Background Antibodies to Kell antigens can be clinically important but only limited data are published regarding anti‐Ku. Missense nucleotide changes in KEL account for the numerous Kell antigens, the Kmod phenotype, and even the Knull phenotype. Study Design and Methods DNA and RNA were extracted from white blood cells and polymerase chain reaction–based assays, cloning, and sequencing were done using standard protocols. Results The anti‐Ku in Proband 1, which caused hemolytic disease and anemia of the fetus and newborn, was a mixture of immunoglobulin (Ig)G1 and IgG2 and gave macrophage indexes ranging from 47.8 to 59.3 (>20 is clinically significant) in a monocyte monolayer assay. The proband, her daughter, and compatible sister had a heterozygous deletion of a G in Exon 18 (Nucleotide c.1972_1975delG) in a KEL*02 allele causing a frameshift. The mechanism for silencing of the other KE*02 allele was undetermined. Proband 2 was heterozygous for a nonsense change (KEL*382C/T; Arg128Stop), a missense change (KEL*244T/C; Cys82Arg), and KEL*578T/C (KEL*01/KEL*02).
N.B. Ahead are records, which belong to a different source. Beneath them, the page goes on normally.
(* ===== verification/MinerTheory.v ===== *)
(** What the mining loop promises: every request it sends is a solution of work it
    was given, leases of nonces follow one another, and the loop ends only by what
    the code stops for; and a share it sends to the pool is recorded there. *)

From S2P Require Import Prelude RustStd Interfaces Crypto Errors Network Amount Signing Address Transaction Block Pow Consensus Genesis MinerWork Pool PoolApp PoolAppTheory Sdk MinerSettings MinerLoop GatewayTheory.

(** ** The parts of a turn *)

Section turns.
Context `{Primitives}.
Context (config : MinerConfig) (source : WorkSource) (once : bool).

(** The turn's fetched template and the block built from it. *)
Definition given (turn : Turn) (t : MiningTemplate) (b : Block) : Prop :=
  tu_fetched turn = Ok t ∧ ws_build source (tu_now turn) t (mf_miner_address config) = Ok b.

(** The work after a turn's refresh: the old one, or the fetched one. *)
Definition refreshed (turn : Turn) (s s' : MinerState) : Prop :=
  (mi_template s' = mi_template s ∧ mi_fingerprint s' = mi_fingerprint s ∧ mi_cursor s' = mi_cursor s) ∨
  ∃ t b, given turn t b ∧ mi_template s' = Some (t, b) ∧ mi_fingerprint s' = work_fingerprint t ∧
    mi_cursor s' = if bool_decide (work_fingerprint t = mi_fingerprint s) then mi_cursor s else mt_nonce_start t.

Lemma refresh_spec turn s r s' :
  refresh config source turn s = (r, s') →
  mi_jobs s' = mi_jobs s ∧ mi_sent s' = mi_sent s ∧
  match r with
  | Ok ready => refreshed turn s s' ∧ (ready = false → mi_template s' = None)
  | Err e => ∃ t, tu_fetched turn = Ok t ∧ ws_build source (tu_now turn) t (mf_miner_address config) = Err e
  end.
Proof.
  unfold refresh. rewrite sr_get_bind. destruct (_ || _).
  2: { intros [= <- <-]. split_and!; [done|done|by left|done]. }
  rewrite sr_modify_bind. destruct (tu_fetched turn) as [t|e] eqn:Ef.
  2: { intros [= <- <-]. split_and!; [done|done|by left|]. cbn. destruct (mi_template s); naive_solver. }
  cbv [mbind state_result_bind]. unfold take_template. cbv [mbind state_result_bind sr_lift].
  destruct (ws_build source (tu_now turn) t _) as [b|e] eqn:Eb.
  - cbn. intros [= <- <-]. split_and!; [done|done| |done]. right. exists t, b. split_and!; [done..|].
    cbn. by destruct (bool_decide _).
  - intros [= <- <-]. split_and!; [done..|]. by exists t.
Qed.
Direct sequencing of cDNA and cloning showed that the KEL*01 allele had 244C, 382C, 578T and the KEL*02 allele carried 244T, 382T, 578C. Conclusions We report a novel single‐nucleotide deletion, a novel nonsense allele, and a novel missense allele all resulting in the Knull phenotype. The anti‐Ku from Proband 1 was clinically important.